When I was in primary school (roughly ages eight to eleven), each November children would be enlisted to sell poppies—for charity, mind you—to the other children. Not once was I offered a breast cancer awareness ribbon, or an Aids awareness ribbon (that I can remember, anyway).
This is almost certainly at the detriment of other, equally- or arguably more-worthy, charities: donating a sum of money to one charity almost inevitably reduces the likelihood that the same person will donate to another charity later—it's simple budgeting.
I can understand the government having an extraordinary interest in the Poppy Appeal: it's largely they who're responsible for engaging the armed forces in conflicts (by “responsible” I don't mean “to blame”; I mean it's they who take the decision), but the media in general and especially schools—where children who don't quite understand what's going on are (or were when I was there) essentially compelled to donate to a particular charity—have no such vested interest.

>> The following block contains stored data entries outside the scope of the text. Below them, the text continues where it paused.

Lemma getMatches_views (this : options W) (views : string -> jsmatch -> outcome value)
    (input : string) (w : W) :
  pure_views this views ->
  getMatches RegExp parse this input w = (extract RegExp parse views this input, w).
Proof.
  intros Hviews. unfold getMatches, extract, bind, lift.
  destruct (_parseInput RegExp parse this input) as [pi|e]; [|reflexivity].
  cbn [obind].
  destruct (mapM_views this views (_discoverMatches this pi) w Hviews)
    as (r & -> & <-).
  by destruct r.
Qed.

(** The methods on the object are the functions of its options. *)
Lemma mapM_on_instance (this : gmap string (OnInstance.property W)) (o : options W)
    (matches : list jsmatch) (w : W) :
  this !! "options"%string = Some (OnInstance.POptions o) ->
  OnInstance.mapM OnInstance._transformMatch matches this w
  = (fst (mapM (_transformMatch o) matches w), this,
     snd (mapM (_transformMatch o) matches w)).
Proof.
  intros Hoptions. revert w. induction matches as [|m rest IH]; intros w.
  - reflexivity.
  - cbn [OnInstance.mapM mapM].
    unfold OnInstance.mbind, OnInstance._transformMatch, OnInstance.mbind,
      OnInstance.this_options, OnInstance.run_eff, OnInstance.mreturn, bind, ret.
    rewrite Hoptions.
    destruct (_transformMatch o m w) as [[b|e] w1]; [|reflexivity].
    rewrite IH. by destruct (mapM (_transformMatch o) rest w1) as [[bs|e] w2].
Qed.

Lemma getMatches_on_instance (this : gmap string (OnInstance.property W))
    (o : options W) (input : string) (w : W) :
  this !! "options"%string = Some (OnInstance.POptions o) ->
  OnInstance.getMatches RegExp parse input this w
  = (fst (getMatches RegExp parse o input w), this,
     snd (getMatches RegExp parse o input w)).
Proof.
  intros Hoptions.
  unfold OnInstance.getMatches, OnInstance.mbind at 1, OnInstance._parseInput,
    OnInstance.mbind at 1, OnInstance.this_options, OnInstance.run_eff.
  unfold getMatches, bind, lift. rewrite Hoptions.
  destruct (_parseInput RegExp parse o input) as [pi|e]; [|reflexivity].
  unfold OnInstance.mbind at 1, OnInstance._discoverMatches, OnInstance.mbind at 1,
    OnInstance.this_options, OnInstance.mreturn.
  rewrite Hoptions. unfold OnInstance.mbind.
  rewrite (mapM_on_instance this o _ w Hoptions).
  by destruct (mapM (_transformMatch o) (_discoverMatches o pi) w) as [[outs|e] w'].
Qed.
(** ** Sub-arrays along the first axis *)

Section SubArrays.
Context {A : Type}.
Implicit Types (x y : ndarray A) (l blk : list A) (rows : list (list A)).

Lemma slice_concat n rows i blk :
  Forall (fun r => length r = n) rows ->
  rows !! i = Some blk ->
  firstn n (skipn (i * n) (concat rows)) = blk.
Proof.
  intros Hrows. revert i.
  induction Hrows as [|r rows Hr _ IH]; intros [|i] Hi; simpl in *; try discriminate.
  - injection Hi as ->. apply take_app_length'. symmetry; exact Hr.
  - rewrite <- drop_drop, drop_app_length' by (symmetry; exact Hr).
    apply IH, Hi.
Qed.

Lemma chunks_lookup d n l i :
  i < d -> chunks d n l !! i = Some (firstn n (skipn (i * n) l)).
Proof.
  revert l i; induction d as [|d IH]; intros l [|i] Hi; simpl; try lia.
  - reflexivity.
  - rewrite IH by lia. rewrite drop_drop. reflexivity.
Qed.

(** The [i]-th group of [a] blocks is rewritten on its own. *)
Lemma map_blocks_slice d a sz sz' (F : list A -> list A) l i :
  length l = d * (a * sz) ->
  (forall blk, length blk = sz -> length (F blk) = sz') ->
  i < d ->
  firstn (a * sz') (skipn (i * (a * sz')) (map_blocks (d * a) sz F l)) =
  map_blocks a sz F (firstn (a * sz) (skipn (i * (a * sz)) l)).
Proof.
  intros Hl HF Hi. rewrite map_blocks_rows.
  apply slice_concat.
  - apply Forall_map.
    eapply Forall_impl; [apply chunks_row_length; lia|].
    intros blk Hblk; simpl in Hblk |- *.
    apply (length_map_blocks a sz sz' F); [lia | exact HF].
  - rewrite list_lookup_fmap, chunks_lookup by exact Hi. reflexivity.
Qed.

If broadcasters want to maintain their illusion of impartiality, they need to either endorse all charities and awareness events, or none. At this point I shall lazily allude to a reductio ad absurdum involving Talk Like a Pirate Day, rather than properly constructing one.
Of course individuals should be encouraged to donate to charities and to wear symbols like the poppy, but it's not right that the national media should focus so exclusively on just one charity. Perhaps public figures should instead wear a badge reading “Donate to a charity!”.